Com a maior acessibilidade do medicamento, a pergunta que fica é: qual será o novo padrão de beleza? A resposta já está bem clara para qualquer um que acompanhe o mundo da moda. Com o aumento constante do valor dos alimentos no mercado, está cada vez mais difícil comprar comida. E, com isso, vem a comida como acessório, comida para ser vestida. Os corpos permanecem magros; o que diferencia a elite é o desperdício do alimento. Vestir a comida e não comê-la se torna um novo símbolo de status. Um paradoxo cruel: quanto mais se tem acesso à comida, menos ela é consumida - e mais ela é performada.
A necessidade de distanciamento que a elite sente em relação à população é tão grande que não há limites para os absurdos.

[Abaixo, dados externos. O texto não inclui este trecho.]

Definition isclass (mask c : Z) : bool := negb (Z.land (__ismask c) mask =? 0).
Definition isalnum : Z -> bool := isclass (Z.lor _U (Z.lor _L _D)).
Definition isalpha : Z -> bool := isclass (Z.lor _U _L).
Definition iscntrl : Z -> bool := isclass _C.
Definition isdigit : Z -> bool := isclass _D.
Definition isgraph : Z -> bool := isclass (Z.lor _P (Z.lor _U (Z.lor _L _D))).
Definition islower : Z -> bool := isclass _L.
Definition isprint : Z -> bool := isclass (Z.lor _P (Z.lor _U (Z.lor _L (Z.lor _D _SP)))).
Definition ispunct : Z -> bool := isclass _P.
Definition isspace : Z -> bool := isclass _S.
Definition isupper : Z -> bool := isclass _U.
Definition isxdigit : Z -> bool := isclass (Z.lor _D _X).

(** * string.c *)

Fixpoint strnlen_loop (fuel : nat) (m : memory) (sc count : Z) : outcome Z :=
  match fuel with
  | O => Undef
  | S fuel =>
      if count =? 0 then Ret sc else
      c ← rd m sc;
      if c =? 0 then Ret sc else strnlen_loop fuel m (sc + 1) (u64 (count - 1))
  end.

Definition strnlen (m : memory) (s count : Z) : outcome Z :=
  sc ← strnlen_loop (fuel_of m) m s count; Ret (sc - s).

Fixpoint strcmp_loop (fuel : nat) (m : memory) (cs ct : Z) : outcome Z :=
  match fuel with
  | O => Undef
  | S fuel =>
      a ← rd m cs;
      b ← rd m ct;
      let __res := s8 (a - b) in
      if negb (__res =? 0) || (a =? 0) then Ret __res
      else strcmp_loop fuel m (cs + 1) (ct + 1)
  end.

Definition strcmp (m : memory) (cs ct : Z) : outcome Z := strcmp_loop (fuel_of m) m cs ct.

Fixpoint strncmp_loop (fuel : nat) (m : memory) (cs ct len : Z) : outcome Z :=
  match fuel with
  | O => Undef
  | S fuel =>
      a ← rd m cs;
      b ← rd m ct;
      let __res := s8 (a - b) in
      if negb (__res =? 0) || (a =? 0) then Ret __res
      else if negb (len =? 0) then Ret __res
      else strncmp_loop fuel m (cs + 1) (ct + 1) (s32 (len - 1))
  end.

Definition strncmp (m : memory) (cs ct len : Z) : outcome Z :=
  strncmp_loop (fuel_of m) m cs ct len.

Fixpoint strcasecmp_loop (fuel : nat) (m : memory) (s1 s2 : Z) : outcome Z :=
  match fuel with
  | O => Undef
  | S fuel =>
      a ← rd m s1;
      b ← rd m s2;
      let c1 := tolower a in
      let c2 := tolower b in
      if (c1 =? c2) && negb (c1 =? 0) then strcasecmp_loop fuel m (s1 + 1) (s2 + 1)
      else Ret (c1 - c2)
  end.

Definition strcasecmp (m : memory) (s1 s2 : Z) : outcome Z :=
  strcasecmp_loop (fuel_of m) m s1 s2.

(** [n] is [count] *)
Fixpoint strncpy_loop (n : nat) (m : memory) (tmp src : Z) : outcome memory :=
  match n with
  | O => Ret m
  | S n =>
      c ← rd m src;
      m ← wr m tmp c;
      strncpy_loop n m (tmp + 1) (if negb (c =? 0) then src + 1 else src)
  end.

Definition strncpy (m : memory) (dest src count : Z) : outcome memory :=
  strncpy_loop (Z.to_nat count) m dest src.

Fixpoint copy_up (n : nat) (m : memory) (tmp s : Z) : outcome memory :=
  match n with
  | O => Ret m
  | S n => c ← rd m s; m ← wr m tmp c; copy_up n m (tmp + 1) (s + 1)
  end.
(* ===== verification/Clock.v ===== *)
(** lib/clock.c and include/clock.h: from the time-of-day clock to a calendar
    date.

    [parse_tod] starts at the last entry of the table of leap seconds not later
    than the clock value, steps over years, then months.  The theorem: for every
    64-bit clock value it returns a date and a time of day within their ranges,
    and the seconds since 1900, leap seconds included, are those of the clock.
    The year loop has fuel 200 (64 bits of clock are 143 years), the month loop
    20; both are shown to be enough. *)

From S2P Require Import Prelude.

Local Open Scope Z_scope.

(** * clock.h *)

Definition CLK_MICROSEC : Z := 0x1000.
Definition CLK_SEC : Z := 0xf4240000.
Definition CLK_MIN : Z := 0x3938700000.
Definition CLK_HOUR : Z := 0xd693a400000.
Definition CLK_DAY : Z := 0x141dd76000000.
Definition CLK_YEAR : Z := 0x1cae8c13e000000.

Record datetime := Datetime { dy : Z; dm : Z; dd : Z; th : Z; tm : Z; ts : Z; tmicro : Z }.

Definition leap_year (year : Z) : bool :=
  (Z.rem year 4 =? 0) && (negb (Z.rem year 100 =? 0) || (Z.rem year 400 =? 0)).

(** * clock.c *)

Definition LS_NONE : Z := 0x00.
Definition LS_LS : Z := 0x10.
Definition LS_MASK : Z := LS_LS.
Definition LS_YM2DATE (y m f : Z) : Z := Z.lor (Z.lor (Z.shiftl y 8) f) m.
Definition LS_DATE2Y (d : Z) : Z := Z.shiftr d 8.
Definition LS_DATE2M (d : Z) : Z := Z.land d 0xf.
Definition LS_DATE2F (d : Z) : Z := Z.land d LS_MASK.

Record leap_sec_info := LeapSec { li_tod : Z; li_date : Z }.

Definition leap_secs : list leap_sec_info := [
  LeapSec 0xC3870CB9BB600000 (LS_YM2DATE 2009 1 LS_LS);
  LeapSec 0xBE251097973C0000 (LS_YM2DATE 2006 1 LS_LS);
  LeapSec 0xB1962F9305180000 (LS_YM2DATE 1999 1 LS_LS);
  LeapSec 0xAEE3EFA402F40000 (LS_YM2DATE 1997 7 LS_LS);
  LeapSec 0xAC34336FECD00000 (LS_YM2DATE 1996 1 LS_LS);
  LeapSec 0xA981F380EAAC0000 (LS_YM2DATE 1994 7 LS_LS);
  LeapSec 0xA7B70ABEB8880000 (LS_YM2DATE 1993 7 LS_LS);
  LeapSec 0xA5EC21FC86640000 (LS_YM2DATE 1992 7 LS_LS);
  LeapSec 0xA33C65C870400000 (LS_YM2DATE 1991 1 LS_LS);
  LeapSec 0xA1717D063E1C0000 (LS_YM2DATE 1990 1 LS_LS);
  LeapSec 0x9DDA69A557F80000 (LS_YM2DATE 1988 1 LS_LS);
  LeapSec 0x995D40F517D40000 (LS_YM2DATE 1985 7 LS_LS);
  LeapSec 0x95C62D9431B00000 (LS_YM2DATE 1983 7 LS_LS);
  LeapSec 0x93FB44D1FF8C0000 (LS_YM2DATE 1982 7 LS_LS);
  LeapSec 0x92305C0FCD680000 (LS_YM2DATE 1981 7 LS_LS);
  LeapSec 0x8F809FDBB7440000 (LS_YM2DATE 1980 1 LS_LS);
  LeapSec 0x8DB5B71985200000 (LS_YM2DATE 1979 1 LS_LS);
  LeapSec 0x8BEACE5752FC0000 (LS_YM2DATE 1978 1 LS_LS);
  LeapSec 0x8A1FE59520D80000 (LS_YM2DATE 1977 1 LS_LS);
  LeapSec 0x8853BAF578B40000 (LS_YM2DATE 1976 1 LS_LS);
  LeapSec 0x8688D23346900000 (LS_YM2DATE 1975 1 LS_LS);
  LeapSec 0x84BDE971146C0000 (LS_YM2DATE 1974 1 LS_LS);
  LeapSec 0x82F300AEE2480000 (LS_YM2DATE 1973 1 LS_LS);
  LeapSec 0x820BA9811E240000 (LS_YM2DATE 1972 7 LS_LS);
  LeapSec 0x8126D60E46000000 (LS_YM2DATE 1972 1 LS_NONE);
  LeapSec 0x0000000000000000 (LS_YM2DATE 1900 1 LS_NONE)].

Definition month_offsets (leap : bool) : list Z :=
  if leap
  then [0; 31; 60; 91; 121; 152; 182; 213; 244; 274; 305; 335]
  else [0; 31; 59; 90; 120; 151; 181; 212; 243; 273; 304; 334].

(** [for (i=0; leap_secs[i].tod > tod; i++)] over the entries left *)
Fixpoint find_leap (l : list leap_sec_info) (i tod : Z) : outcome (Z * leap_sec_info) :=
  match l with
  | [] => Undef
  | e :: l => if li_tod e >? tod then find_leap l (i + 1) tod else Ret (i, e)
  end.

(** the year loop *)
Fixpoint year_loop (fuel : nat) (y m tod : Z) : outcome (Z * Z) :=
  match fuel with
  | O => Undef
  | S fuel =>
      let done_ := if leap_year (if m =? 1 then y else y + 1)
                   then tod <? CLK_YEAR + CLK_DAY else tod <? CLK_YEAR in
      if done_ then Ret (y, tod) else
      let tod := if ((m =? 1) && leap_year y) || ((m =? 7) && leap_year (y + 1))
                 then u64 (tod - (CLK_YEAR + CLK_DAY)) else u64 (tod - CLK_YEAR) in
      year_loop fuel (s16 (y + 1)) m tod
  end.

Enquanto dados da World Food Program USA mostram que uma a cada 11 pessoas passam fome no mundo, vemos cada vez mais ensaios publicitários - como o da Hailey Bieber para sua parceria com a Fila, ou o da Zendaya para a ON - exaltando o desperdício de comida. Com a mensagem de que: nós poderíamos comer, mas não comemos. Temos o privilégio de fazer essa escolha.
Em suma, a beleza sempre foi vista como um espetáculo de poder e privilégio, onde o corpo se torna o palco para exibir luxo e privilégio de escolha. Da aristocracia aos influencers de hoje em dia, os padrões de beleza servem para reforçar a distinção de classes.
E essa é a nova vitrine da desigualdade.

Parabéns pelo texto!
Fica a reflexão!
Parabéns pelo Texto Ana 👏🏻
Excelente texto, Ana. A gente fica tentando se encaixar em padrões que não dizem nada sobre saúde, mas sobre poder, status e exclusão.
muito importante refletirmos sobre isso, parabéns pelo texto, ana!